__Directions for this task__: Locate the string "rewrite" in the records below. Copy every line where it occurs.

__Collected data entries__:

(** Every replacement lands.  Each replacement of an INI file that may be
    inserted is in the new file: as a property of its own, at the end of its
    section or in a new one, or in the place of a property of its section
    with its key, which is rewritten if it may be updated. *)
Theorem ini_replacements_land `{IniRoundtripLaws} replace_all content replacements p :
  p ∈ ini_pending replace_all replacements → pr_insert_new p = true →
  lands (if contains_crlf content then [CR; NEWLINE] else [NEWLINE]) p (process_ini replace_all content replacements).
Proof.
  intros Hp Hi. unfold process_ini. set (nl := if contains_crlf content then _ else _). set (st0 := mk_IniState _ _ _).
  set (st := fold_left _ (ini_items content) st0).
  assert (ini_ok nl (ini_pending replace_all replacements) st) as [Hsame Hl].
  { apply ini_run_ok. split; [done|]. unfold st0, ini_pending. cbn. apply Forall_map, list.Forall_forall. intros r _. by destruct (parse_ini_path _). }
  assert (top_level_done st) as Htop.
  { unfold st. destruct (ini_items_top content) as (before & after & -> & Hb). rewrite fold_left_app. cbn [fold_left].
    apply ini_run_done, top_level_step. right. split; [|done]. by apply ini_run_no_section. }
  assert (∃ q, q ∈ is_pending st ∧ set_applied q = set_applied p) as (q & Hq & Hqp).
  { apply (list_elem_of_fmap_2 set_applied) in Hp. change (set_applied <$> ini_pending replace_all replacements) with
      (map set_applied (ini_pending replace_all replacements)) in Hp. rewrite <-Hsame in Hp.
    apply list_elem_of_fmap in Hp as (q & Hq & Hin). by exists q. }
  apply (same_lands nl q); [done|]. assert (pr_insert_new q = true) as Hqi by (destruct p, q; by injection Hqp as -> -> -> -> ->).
  unfold top_level_done in Htop. rewrite list.Forall_forall in Hl, Htop. destruct (pr_applied q) eqn:Ha; [by apply new_sections_lands, Hl|].
  destruct (pr_section q) as [section|] eqn:Hs; [|by rewrite (Htop q) in Ha].
  pose proof (distinct_sections_elem [] _ q section Hq Ha Hqi Hs) as Hsec. apply list_elem_of_split in Hsec as (l1 & l2 & ->).
  rewrite fold_left_app. cbn [fold_left]. by apply new_sections_lands, new_section_lands.
Qed.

__Exercise solution__:
  { unfold st. destruct (ini_items_top content) as (before & after & -> & Hb). rewrite fold_left_app. cbn [fold_left].
      (map set_applied (ini_pending replace_all replacements)) in Hp. rewrite <-Hsame in Hp.
  unfold top_level_done in Htop. rewrite list.Forall_forall in Hl, Htop. destruct (pr_applied q) eqn:Ha; [by apply new_sections_lands, Hl|].
  destruct (pr_section q) as [section|] eqn:Hs; [|by rewrite (Htop q) in Ha].
  rewrite fold_left_app. cbn [fold_left]. by apply new_sections_lands, new_section_lands.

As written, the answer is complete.